Monday, April 22, 2019

Why No One Will Hire You, Elie Edition

I, for one, appreciate that Elie Mystal went to the annual convention of the NALP, the National Association of Law Placement, as it’s good to know what’s happening among the functionaries whose role is to connect law students with law jobs, and far better that Elie should be the one to do so than, well, me.

For those who weren’t paying attention at the time, we lost a generation of law school grads back in 2007-10, when there was little demand for new lawyers and far too many for the jobs available. It was a nightmare for these budding lawyers, as they did everything right and yet ended up with massive law school debt and neither a future in law nor a way to get out from under the burden.

Things have since improved for new lawyers, at least as far as the job market is concerned, but there is a new problem, a terrible problem as Elie tells it, that NALP is now coming to grips with.

This year was the year that #MeToo fully metastasized into the world of young lawyer recruitment. There were multiple panels addressing the issue of sexual harassment and inappropriate conduct in the workplace, directly. But even panels that didn’t have a #MeToo hashtag in the title were also kinda talking about #MeToo issues. Everybody was aware of the issue.

And, sadly, everybody seemed to be thinking about workarounds.

There was a time when the concern of law students was getting jobs.
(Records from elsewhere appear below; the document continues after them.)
(** The pieces [parse_address] cuts a printed address into. *)
Lemma split_address host port :
  colon_free host → 0 < port < 2 ^ 32 →
  let address := host +:+ ":" +:+ fmt_u port in
  ∃ colon, strchr address ":" = Some colon ∧
    substring 0 (String.length address - String.length colon) address = host ∧
    atoi_uint (substring 1 (String.length colon) colon) = port.
Proof.
  intros Hc Hp address. exists (String ":" (fmt_u port)). subst address.
  change (":" +:+ fmt_u port) with (String ":" (fmt_u port)).
  split; [by apply strchr_colon |]. split.
  - rewrite length_append.
    replace (String.length host + String.length (String ":" (fmt_u port))
             - String.length (String ":" (fmt_u port)))%nat
      with (String.length host) by lia.
    apply substring_prefix.
  - rewrite drop_first. rewrite <- (append_nil_r (fmt_u port)).
    apply atoi_fmt_u; [lia | exact I].
Qed.

Lemma parse_address_runs host port reply s :
  colon_free host → 0 < port < 2 ^ 32 → answers (world s) reply →
  runs (parse_address (host +:+ ":" +:+ fmt_u port)) s
    (λ r s' evs, r = Some (host, port) ∧ glob s' = glob s ∧ evs = []).
Proof.
  intros Hc Hp Ha. unfold parse_address.
  destruct (split_address host port Hc Hp) as (colon & -> & -> & ->).
  ok_step reply. ok_step reply. simpl negb. cbv iota. run_step.
  destruct (port =? 0) eqn:E; [lia |]. auto.
Qed.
The concern of law firms was finding the best possible candidates for their jobs, the ones who held promise as lawyers and potential rainmakers. The concern of NALP was making that happen. No more.

The most direct action to address #MeToo issues is to fire lecherous men who cause the problem. That’s not me, that’s Occam’s Razor talking. We can talk a lot about “best practices” and “training” and “promoting a culture of decency,” but if you’re not identifying and removing men who harass or assault the people they work with, then you aren’t doing much.

The conversation between Elie and Occam might not be focused on the right question. Law firms don’t exist to appease the most delicate fears of the most sensitive job applicants. They exist to practice law, to serve their clients, to make enough money to pay for those sensitive women who might feel harassed when some male partner tells them their memo isn’t brilliant.

If there is a lech in the firm, by which I mean the lawyer who would put his hand uninvited on a woman’s breast or call an associate by an epithet beginning with “c,” then there is an objective problem that demands resolution. But it’s far too easy to use conclusory words, as Elie occasionally does, to condemn law firms under the “harass or assault” rubric when the conduct bears no connection to either of these vague and trendy complaints.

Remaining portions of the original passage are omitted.